As they had done with past big deals, the lobbyists had made their phone calls and visits to council offices, obtaining pledges of support.

Now it was time for the vote. This was too big a project to allow promises to be broken. So, just as they were supposed to do, council members voted 11-1 to begin talks with the owners of the Los Angeles Kings hockey team to build a $200-million arena, requiring at least $60.5 million in public funds, for the Kings and the basketball Lakers near the Convention Center.


I was especially interested in the behavior of a hyperactive-looking man in a business suit and neatly clipped beard. George Mihlsten, a partner in the mega-powerful L.A. law firm of Latham & Watkins, was coach of the team of lobbyists representing the men behind the proposal: Kings owners Philip F. Anschutz, a Denver billionaire, and Los Angeles developer Edward P. Roski.

"You look nervous," I observed.

"I'm like Tarkanian," he replied, invoking the name of Jerry Tarkanian, a fanatically intense college basketball coach who habitually chews on towels during games, a man so ferociously dedicated to winning that he's called "Tark the Shark."

Mihlsten is in charge of overall strategy, a job he's done for such huge clients as the DreamWorks complex, MCA, Cedars-Sinai Medical Center and the proposed and controversial Pacific Pipeline underneath the city. Kings co-owner Anschutz, by the way, is a partner in the pipeline project.

If this deal goes through, Anschutz and Roski will not only be proprietors of the arena but, eventually, of an adjacent entertainment complex including a hotel, shops and movie theaters.

Assisting Mihlsten were several other lobbyists, each on the team because of their special clout with council members. Mihlsten eyed me suspiciously when I struck up conversations with the members of his team.

Occasionally, lawmakers came over to chat with various members of the lobbying team. Debate droned on. Suddenly, Francine Oschin, a council aide, approached Jan Perry, chief of staff to Councilwoman Rita Walters, a prime arena backer. Oschin's boss, Councilman Hal Bernson, had to leave in a half-hour, Oschin said. Perry understood. The time for debate ended.

A vote was quickly taken. Only Councilman Joel Wachs voted "no." Wachs claims to be a Lakers and Kings fan but I hope he doesn't expect to obtain decent seats at the games.

I headed back to the paper, pondering a scene I watched with admiration and dismay.

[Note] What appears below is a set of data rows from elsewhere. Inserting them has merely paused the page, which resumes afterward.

Definition txn_Read (table key : string) (fields : list string) : PM E (row + error) :=
  in_txn inr
    (r <~ tk_Get (txn_getRowKey table key) ;;
     let '(data, err) := r in
     if IsErrNotFound err then pret (inr (inl ∅))
     else match data with
          | None => pret (inr (match err with Some e => inr (tikv_err e) | None => inl ∅ end))
          | Some data => pret (inl data)
          end)
    (λ data err, match err with Some err => pret (inr err) | None => decode n data fields end).

Fixpoint txn_read_values (table : string) (keys fields : list string) : PM T (list row + error) :=
  match keys with
  | [] => pret (inl [])
  | key :: keys =>
      r <~ tk_Get (txn_getRowKey table key) ;;
      let '(value, err) := r in
      d <~ (match (if IsErrNotFound err then None else value) with
            | None => pret (inl ∅)
            | Some value => decode n value fields
            end) ;;
      match d with
      | inr err => pret (inr err)
      | inl m =>
          rest <~ txn_read_values table keys fields ;;
          pret (match rest with inl l => inl (m :: l) | inr err => inr err end)
      end
  end.

(** Not committed, only rolled back. *)
Definition txn_BatchRead (table : string) (keys fields : list string) : PM E (list row + error) :=
  in_txn (A := Empty_set) inr
    (rows <~ txn_read_values table keys fields ;; pret (inr rows))
    (λ a _, match a with end).

(** The first [count] values of the iterator, one [Next] after each. *)
Fixpoint txn_collect (count : nat) (values : list bytes) : PM T (list bytes + error) :=
  match count, values with
  | S count, v :: values =>
      err <~ tk_Next ;;
      match err with
      | Some err => pret (inr err)
      | None =>
          rest <~ txn_collect count values ;;
          pret (match rest with inl l => inl (v :: l) | inr err => inr err end)
      end
  | _, _ => pret (inl [])
  end.

Definition txn_Scan (table startKey : string) (count : Z) (fields : list string) : PM E (list row + error) :=
  in_txn inr
    (it <~ tk_Iter (txn_getRowKey table startKey) ;;
     match it with
     | inr err => pret (inr (inr err))
     | inl values =>
         if count <? 0 then pfail (Panic "makeslice: cap out of range")
         else
           rows <~ txn_collect (Z.to_nat count) values ;;
           pret (match rows with inl rows => inl rows | inr err => inr (inr err) end)
     end)
    (λ rows err, match err with Some err => pret (inr err) | None => scan_values n fields (map Some rows) end).
Definition mongo_Create (p : Properties) : PM E (option error) :=
  let uri := GetString p "mongodb.url" "mongodb://127.0.0.1:27017/ycsb?w=1" in
  match mc_Parse uri with
  | inr err => pret (Some err)
  | inl hosts =>
      opts <~ pfail (mongo_tls p hosts (mkMongoOpts uri None false None None)) ;;
      match mongo_credentials p with
      | inr err => pret (Some err)
      | inl auth =>
          err <~ mc_Connect (mkMongoOpts (mo_uri opts) (mo_ServerName opts) (mo_InsecureSkipVerify opts) (mo_RootCAs opts) auth) ;;
          match err with
          | Some err => pret (Some err)
          | None =>
              err <~ mc_Ping ;;
              match err with
              | Some err => pret (Some err)
              | None =>
                  err <~ mc_ListDatabaseNames ;;
                  pret (match err with Some _ => Some "auth failed" | None => None end)
              end
          end
      end
  end.
End MongoCreate.

(** ** etcd *)

Record etcd_tls := mkEtcdTls { ei_CertFile : string; ei_KeyFile : string; ei_TrustedCAFile : string }.
Record etcd_config := mkEtcdConfig { ec_Endpoints : list string; ec_DialTimeout : Z; ec_TLS : option etcd_tls }.

(** [ClientConfig] checks the files of the TLS settings. *)
Definition getClientConfig (ClientConfig : etcd_tls → option error) (p : Properties) : Outcome (etcd_config + error) :=
  let endpoints := GetString p "etcd.endpoints" "localhost:2379" in
  let dialTimeout := GetDuration p "etcd.dial_timeout" (2 * Second_ns) in
  if go_contains endpoints "https" then
    obind (MustGetString p "etcd.cert_file") (λ certFile,
    obind (MustGetString p "etcd.key_file") (λ keyFile,
    obind (MustGetString p "etcd.cacert_file") (λ caFile,
    let tlsInfo := mkEtcdTls certFile keyFile caFile in
    Ok (match ClientConfig tlsInfo with
        | Some err => inr err
        | None => inl (mkEtcdConfig (go_split "," endpoints) dialTimeout (Some tlsInfo))
        end))))
  else Ok (inl (mkEtcdConfig (go_split "," endpoints) dialTimeout None)).

Definition etcd_Create {E} (New : etcd_config → PM E (option error)) (ClientConfig : etcd_tls → option error) (p : Properties) :
    PM E (option error) :=
  cfg <~ pfail (getClientConfig ClientConfig p) ;;
  match cfg with
  | inr err => pret (Some err)
  | inl cfg => New cfg
  end.

(** ** Aerospike, MinIO and FoundationDB *)

(** The namespace, and the error of the client with it. *)
Definition aerospike_Create {E} (NewClient : string → Z → PM E (option error)) (p : Properties) : PM E (string * option error) :=
  let ns := GetString p "aerospike.ns" "test" in
  err <~ NewClient (GetString p "aerospike.host" "localhost") (GetInt p "aerospike.port" 3000) ;;
  pret (ns, err).

Definition minio_Create {E} (New : string → string → string → bool → PM E (option error)) (p : Properties) : PM E (option error) :=
  let accessKeyID := GetString p "minio.access-key" "minio" in
  let secretAccessKey := GetString p "minio.secret-key" "myminio" in
  let endpoint := GetString p "minio.endpoint" "http://127.0.0.1:9000" in
  let secure := GetBool p "minio.secure" false in
  New endpoint accessKeyID secretAccessKey secure.

(** The field count of the row codec, once the database is open. *)
Definition fdb_createDB {E} (MustAPIVersion : Z → PM E unit) (Open : string → string → PM E (option error)) (p : Properties) :
    PM E (Z + error) :=
  let clusterFile := GetString p "fdb.cluster" "" in
  let database := GetString p "fdb.dbname" "DB" in
  let apiVersion := GetInt p "fdb.apiversion" 510 in
  MustAPIVersion apiVersion ~;
  err <~ Open clusterFile database ;;
  pret (match err with Some err => inr err | None => inl (GetInt64 p "fieldcount" 10) end).

(** ** Properties *)

(** the options of the two Redis clients agree in what both have, for every
    property; the pool is as large as the property says or, if that is zero, as
    there are threads. *)
Theorem redis_options_agree ReadFile Append Load (p : Properties) :
  match getOptionsSingle ReadFile Append Load p, getOptionsCluster ReadFile Append Load p with
  | Ok s, Ok c => rs_common s = rc_common c ∧
      MustGetInt p "threadcount" = Ok (GetInt p "threadcount" 0) ∧
      ro_PoolSize (rs_common s) = if GetInt p "redis.pool_size" 0 =? 0 then GetInt p "threadcount" 0 else GetInt p "redis.pool_size" 0
  | Exit _, Exit _ => GetInt p "threadcount" 0 ≠ GetInt p "threadcount" 1
  | _, _ => False
  end.
Proof.
  unfold getOptionsSingle, getOptionsCluster, MustGetInt, obind.
  destruct (Z.eqb_spec (GetInt p "threadcount" 0) (GetInt p "threadcount" 1)); done.
Qed.

(** Redis: a certificate that cannot be read or parsed, or a key pair that cannot be
    loaded, leaves the connection without TLS and reports nothing. *)
Theorem redis_tls_error_is_no_tls ReadFile Append Load (p : Properties) caPath err :
  GetString p "redis.tls_ca" "" = caPath → caPath ≠ "" → ReadFile caPath = inr err →
  parseTLS ReadFile Append Load p = None.
Proof.
  intros Hc Hne Hr. unfold parseTLS, CreateTLSConfig, p_Get. cbn [fst]. rewrite Hc.
  destruct (String.eqb_spec caPath ""); [done|]. simpl. rewrite Hr. by destruct (_ || _).
Qed.

(** In cluster mode the default address is not used: without the property the one
    address is empty. *)
Theorem redis_cluster_has_no_default ReadFile Append Load (p : Properties) s c :
  (∀ d, GetString p "redis.addr" d = d) → getOptionsSingle ReadFile Append Load p = Ok s →
  getOptionsCluster ReadFile Append Load p = Ok c →
  rs_Addr s = "localhost:6379" ∧ rc_Addrs c = [""].
Proof.
  intros Hd. unfold getOptionsSingle, getOptionsCluster, p_Get, obind. cbn [fst]. rewrite !Hd.
  destruct (MustGetInt p "threadcount"); try done. by intros [= <-] [= <-].
Qed.
Lemma field_ident n f : f ∈ allFields n → ident f = true.
Proof. intros (i & Hi & ->)%elem_of_allFields. apply (ident_prefix _ "ield"); [done|]. apply itoa_chars. lia. Qed.

(** The columns a table is created with. *)
Lemma created_cols n : map upper (map (λ i, "FIELD" +:+ itoa i) (seqZ 0 n)) = map upper (allFields n).
Proof.
  unfold allFields. rewrite !map_map. apply map_ext_in. intros i Hi. apply list_elem_of_In, elem_of_seqZ in Hi.
  rewrite upper_field by lia. rewrite upper_app. f_equal.
  pose proof (upper_field i ltac:(lia)) as H. unfold field_name in H. rewrite upper_app in H.
  by apply (inj (String.append "FIELD")) in H.
Qed.

Section Rows.
Context (n : Z) (range : row → list (string * bytes)) (range_perm : ∀ m, range m ≡ₚ map_to_list m).

Definition same_row (r' r : row) : Prop := ∀ f, f ∈ allFields n → r' !! upper f = r !! f.

(** The table [T] of the database [c] holds the rows [m]. *)
Definition rows_hold (rows : gmap string row) (m : table) : Prop :=
  ∀ key, match m !! key with
         | Some r => full n r ∧ ∃ r', rows !! key = Some r' ∧ same_row r' r
         | None => rows !! key = None
         end.
Definition sql_holds (T : string) (c : sql_db) (m : table) : Prop :=
  ∃ t, c !! T = Some t ∧ st_cols t = map upper (allFields n) ∧ rows_hold (st_rows t) m.

Lemma pairs_values values :
  map (λ p, (fp_Field p, fp_Value p)) (NewFieldPairs (range values)) ≡ₚ map_to_list values.
Proof.
  unfold NewFieldPairs. rewrite sort_pairs_perm, map_map. cbn [fp_Field fp_Value]. rewrite range_perm.
  rewrite (map_ext (λ x : string * bytes, (x.1, x.2)) id) by (by intros []). by rewrite map_id.
Qed.

Lemma pairs_elem values f v : (f, v) ∈ map (λ p, (fp_Field p, fp_Value p)) (NewFieldPairs (range values)) ↔ values !! f = Some v.
Proof. rewrite pairs_values. apply elem_of_map_to_list. Qed.

Lemma pairs_good values : within n values → good_fields (NewFieldPairs (range values)).
Proof.
  intros Hw. apply Forall_forall. intros p Hp. apply (field_ident n), Hw. exists (fp_Value p). apply pairs_elem.
  apply list_elem_of_In, in_map_iff. exists p. split; [done|]. by apply list_elem_of_In.
Qed.

Lemma pairs_upper values : within n values → NoDup (map upper (map fp_Field (NewFieldPairs (range values)))).
Proof.
  intros Hw.
  assert (NoDup (map fp_Field (NewFieldPairs (range values)))) as Hnd.
  { rewrite (map_ext _ (λ p, fst (fp_Field p, fp_Value p))) by done. rewrite <- (map_map (λ p, (fp_Field p, fp_Value p)) fst).
    change (map fst ?l) with (fst <$> l). rewrite pairs_values. apply NoDup_fst_map_to_list. }
  assert (∀ f, f ∈ map fp_Field (NewFieldPairs (range values)) → f ∈ allFields n) as Hin.
  { intros f (p & <- & Hp)%list_elem_of_In%in_map_iff. apply Hw. exists (fp_Value p). apply pairs_elem.
    apply list_elem_of_In, in_map_iff. by exists p. }
  induction Hnd as [|f l Hf Hnd IH]; [constructor|]. simpl. constructor.
  - intros (g & Hg & Hgl)%list_elem_of_fmap. apply Hf.
    rewrite (upper_inj n f g); [done|apply Hin; by left|apply Hin; by right|done].
  - apply IH. intros g Hg. apply Hin. by right.
Qed.

Lemma pairs_known t values : within n values → st_cols t = map upper (allFields n) →
  known_cols t (map fp_Field (NewFieldPairs (range values))) = true.
Proof.
  intros Hw Ht. unfold known_cols. rewrite bool_decide_true by (by apply pairs_upper). simpl.
  apply forallb_forall. intros f (p & <- & Hp)%in_map_iff. apply bool_decide_eq_true. rewrite Ht.
  apply list_elem_of_fmap. exists (fp_Field p). split; [done|]. apply Hw. exists (fp_Value p). apply pairs_elem.
  apply list_elem_of_In, in_map_iff. by exists p.
Qed.

Lemma bytes_args_values pairs : bytes_args (values_args pairs) = Some (map fp_Value pairs).
Proof. induction pairs as [|p pairs IH]; [done|].
  change ((l ← bytes_args (values_args pairs); Some (fp_Value p :: l)) = Some (map fp_Value (p :: pairs))). by rewrite IH.
Qed.

(** The new row of columns and values in any order. *)
Lemma new_row_of l values f : l ≡ₚ map_to_list values → within n values → f ∈ allFields n →
  new_row (map fst l) (map snd l) !! upper f = values !! f.
Proof.
  intros Hp Hw Hf. unfold new_row.
  assert (∀ f v, (f, v) ∈ l ↔ values !! f = Some v) as Hl by (intros; by rewrite Hp, elem_of_map_to_list).
  assert (zip (map upper (map fst l)) (map snd l) = map (λ p, (upper p.1, p.2)) l) as ->.
  { clear. induction l as [|p l IH]; [done|]. simpl. by f_equal. }
  assert (NoDup (map (λ p, (upper p.1, p.2)) l).*1) as Hnd.
  { change (?g <$> ?l) with (map g l). rewrite map_map. cbn [fst]. apply NoDup_fmap_2_strong; [|
      apply (NoDup_fmap_1 fst); rewrite Hp; apply NoDup_fst_map_to_list].
    intros [f1 v1] [f2 v2] H1 H2 Hu. simpl in Hu. apply Hl in H1, H2.
    assert (f1 = f2) as <- by (apply (upper_inj n); [by apply Hw; eexists..|done]). by simplify_eq. }
  apply option_eq. intros v. rewrite <- elem_of_list_to_map by done. rewrite <- (Hl f v).
  rewrite !list_elem_of_In, in_map_iff. split.
  - intros ([f' v'] & [= Hu <-] & Hin). simpl in *.
    rewrite <- (upper_inj n f' f); [done|apply Hw; exists v'; by apply Hl, list_elem_of_In|done|done].
  - intros Hin. by exists (f, v).
Qed.

Lemma new_row_lookup values f : within n values → f ∈ allFields n →
  let pairs := NewFieldPairs (range values) in
  new_row (map fp_Field pairs) (map fp_Value pairs) !! upper f = values !! f.
Proof.
  intros Hw Hf pairs. rewrite <- (new_row_of _ values f (pairs_values values) Hw Hf). fold pairs. by rewrite !map_map.
Qed.

(** *** Statements on a table *)

Lemma rows_hold_insert rows m key r r' : rows_hold rows m → full n r → same_row r' r →
  rows_hold (<[key := r']> rows) (<[key := r]> m).
Proof.
  intros H Hf Hs k. specialize (H k). destruct (decide (k = key)) as [->|]; [|by rewrite !lookup_insert_ne by congruence].
  rewrite !lookup_insert_eq. eauto.
Qed.

Lemma rows_hold_delete rows m key : rows_hold rows m → rows_hold (delete key rows) (delete key m).
Proof.
  intros H k. specialize (H k). destruct (decide (k = key)) as [->|]; [by rewrite !lookup_delete_eq|].
  by rewrite !lookup_delete_ne by congruence.
Qed.

Lemma exec_insert T c m key values : sql_holds T c m → full n values → m !! key = None →
  let pairs := NewFieldPairs (range values) in
  ∃ c', exec (InsertIgnore T (map fp_Field pairs) 1) (AString key :: values_args pairs) c = Some c' ∧
    sql_holds T c' (<[key := values]> m).
Proof.
  intros (t & Ht & Hcols & Hrows) Hf Hm. cbv zeta. assert (within n values) as Hw by (intros f; apply Hf).
  unfold exec. rewrite Ht. simpl. rewrite pairs_known by done. simpl.
  rewrite take_ge by (unfold values_args; by rewrite !length_map). rewrite bytes_args_values. simpl.
  rewrite !length_map, Nat.eqb_refl, drop_ge by (unfold values_args; rewrite length_map; done). simpl.
  pose proof (Hrows key) as Hk. rewrite Hm in Hk. rewrite Hk. eexists. split; [done|].
  eexists. rewrite lookup_insert_eq. split; [done|]. split; [done|]. simpl. apply rows_hold_insert; [done|done|].
  intros f Hff. by apply new_row_lookup.
Qed.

Personally, I think the arena is a fine idea. Sure it's a giveaway, but a great one, providing fun and games for a city that's been down in the dumps for several years.

Must we immerse ourselves in gloom? Must every thought be serious, every meal healthy? Can't we waste money on mindless spectator sports? And why not spend the money downtown, now a scary wasteland at night?

Part of me--the downtown booster and sports nut part--cheered on Mihlsten and the other lobbyists. Why shouldn't they rush this deal through? Why do we have to be the city that doesn't know how?

But sometimes, even a sports fan must give way to common sense.

Very few people in City Hall, including those who voted Wednesday, understand the deal. Sure, two of City Hall's top bureaucrats, Chief Administrative Officer Keith Comrie and Chief Legislative Analyst Ron Deaton, prepared a report on the project, which I dutifully read.

As Councilman Wachs pointed out, it didn't really answer the question of cost overruns, which have dogged almost every L.A. public project, most notably the subway. Nor did the report provide satisfactory answers to the need to replace housing for the poor families who live in the area.

State Sen. Tom Hayden, who may run against Mayor Richard Riordan, held a press conference before the vote asking for an independent audit of the plan.

Good idea. Let's not leave the arena project entirely in the hands of the lobbyists and their lawmaker allies.